Demba Camara joined the band Bembeya Jazz National in 1963. He became its leader, lead vocalist, and primary songwriter. At the height of his popularity, Demba Camara was declared the top African singer by the British Broadcasting Corporation.

=== Death and burial ===
In March 1973 Bembeya Jazz National was sent to Senegal by the Guinean government for a performance tour. The band was warmly received at Dakar-Yoff Airport on 31 March, where they departed in a caravan for Dakar proper. At an intersection in front of the Deux Mamelles, the Peugeot 504 car carrying Demba Camara, guitarist Sékou Diabaté, and secondary vocalist Salifou Kaba was involved in a collision. Demba Camara was crushed under a door and was taken along with the other two to Dentec Hospital, where doctors determined that he had suffered a fractured skull, compressed rib cage, and several lacerations. In spite of the doctors' efforts, he died from internal bleeding at 01:00 on 5 April.

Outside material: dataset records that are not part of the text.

(** * mprisctl: the player registry, primary-player selection and the
      status renderer of [mprisctl.py], as a shallow embedding.

    Python objects with identity (the [MPRISPlayer] instances shared between
    [MPRISManager.players] and [MPRISManager.primary_player]) live in a store
    and are referred to by their index; the insertion-ordered dictionary
    [players] is an association list; exceptions are explicit outcomes; what
    the script prints is collected in a list of lines. *)

From Stdlib Require Import List String Ascii ZArith Lia Bool Arith.
Import ListNotations.
Open Scope list_scope.

(** ** Python strings *)

(** A Python [str] is modelled as its list of characters. *)
Definition str := list ascii.

Notation "$ s" := (list_ascii_of_string s) (at level 1, format "$ s").

Fixpoint str_eqb (a b : str) : bool :=
  match a, b with
  | [], [] => true
  | x :: a', y :: b' => Ascii.eqb x y && str_eqb a' b'
  | _, _ => false
  end.

(** [s.startswith(p)] *)
Fixpoint startswith (p s : str) : bool :=
  match p with
  | [] => true
  | x :: p' =>
      match s with
      | [] => false
      | y :: s' => Ascii.eqb x y && startswith p' s'
      end
  end.
(** * simplefog helpers: a shallow embedding of [js/helpers.js]

    The file embeds the pure helpers ([webToHex], [hexToWeb], [hexObjsToArr])
    and the GPU pixel sampler ([readPixel]) of the module, and proves the
    properties of their specification.

    Conventions.
    - A JavaScript number is an IEEE 754 binary64 value: [number] is Rocq's
      primitive [float], and [*] on numbers is [PrimFloat.mul].
    - A JavaScript string is modelled by [string]; the two markers the colour
      helpers look for (the character # and the two characters 0x) are ASCII.
    - An abrupt completion (a thrown exception) is explicit: functions that can
      throw return a [Completion].
    - The rendering engine is an external collaborator.  It is a parameter of
      [readPixel]: a record of operations over an abstract engine state, each
      of which either returns or throws.  Every call made to the engine is
      recorded, with its answer, in a journal. *)

From Stdlib Require Import Bool Ascii String List ZArith Lia Floats.
Import ListNotations.

Set Implicit Arguments.

(* ===================================================================== *)
(** ** Completions *)

Inductive Exception : Type :=
| TypeError                      (* raised by the language itself *)
| HostError (code : nat).        (* raised inside the rendering engine *)

Inductive Completion (A : Type) : Type :=
| Normal (a : A)
| Throw (e : Exception).

Arguments Normal {A} a.
Arguments Throw {A} e.

(* ===================================================================== *)
(** ** Strings: [String.prototype.replace] with a string pattern *)

Module JsString.

Local Open Scope string_scope.

(** [startsWith pat s]: [pat] occurs in [s] at index 0. *)
Fixpoint startsWith (pat s : string) : bool :=
  match pat, s with
  | EmptyString, _ => true
  | String _ _, EmptyString => false
  | String p pat', String c s' => Ascii.eqb p c && startsWith pat' s'
  end.

(** [drop n s]: [s] without its first [n] characters. *)
Fixpoint drop (n : nat) (s : string) : string :=
  match n, s with
  | O, _ => s
  | S _, EmptyString => EmptyString
  | S n', String _ s' => drop n' s'
  end.

(** [includes pat s]: [pat] occurs somewhere in [s]. *)
Fixpoint includes (pat s : string) : bool :=
  startsWith pat s
  || match s with
     | EmptyString => false
     | String _ s' => includes pat s'
     end.

(** [replace pat rep s]: the first occurrence of [pat] in [s], scanning from
    the left, is replaced by [rep]; [s] is returned unchanged when [pat] does
    not occur.  Neither replacement used by the helpers contains the
    character $, so the replacement text is used literally. *)
Fixpoint replace (pat rep s : string) : string :=
  if startsWith pat s then rep ++ drop (String.length pat) s
  else match s with
       | EmptyString => EmptyString
       | String c s' => String c (replace pat rep s')
       end.

End JsString.

(* ===================================================================== *)
(** ** Colour helpers *)

Section Colours.

Local Open Scope string_scope.

(** [export function webToHex(n) { return n.replace('#', '0x'); }] *)
Definition webToHex (n : string) : string :=
  JsString.replace "#" "0x" n.

(** [export function hexToWeb(n) { return (`${n}`).replace('0x', '#'); }]
    The template literal converts [n] to a string; on a string it is the
    identity. *)
Definition hexToWeb (n : string) : string :=
  JsString.replace "0x" "#" n.

End Colours.

(* ===================================================================== *)
(** ** Numbers and points *)

Definition number : Type := float.

Module Point.
Record t : Type := mk { x : number; y : number }.
End Point.

(** The two numbers a point contributes to the flat array. *)
Definition coordinates (p : Point.t) : list number := [Point.x p; Point.y p].

(** [Array.prototype.push] of one element. *)
Definition push {A : Type} (a : list A) (v : A) : list A := a ++ [v].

Upon the announcement of Demba Camara's death, a delegation of the Guinean government and central committee of the Parti Démocratique de Guinée assembled under Minister of Education Mamadi Keïta to retrieve his body. It landed at Dakar-Yoff Airport at 16:20, where it was met with a large crowd of mourners and a Senegalese Government delegation led by President of the National Assembly Amadou Cissé Dia. Cissé Dia declared that the Senegalese Government had spared no expense in its attempts to save Demba Camara. At 19:00 the Guineans landed in Conakry and Demba Camara's body was brought to the Palais du Peuple via truck where it was received by thousands of mourners. President Ahmed Sékou Touré and his wife bowed before the coffin. Demba Camara was given a state funeral which was attended by members of the Guinean and Senegalese governments. One hundred thousand people dressed in white followed his body to the Camayenne cemetery in procession, led by the Camp Boiro military band as it performed Boloba, a Manding song traditionally played in honor of warriors.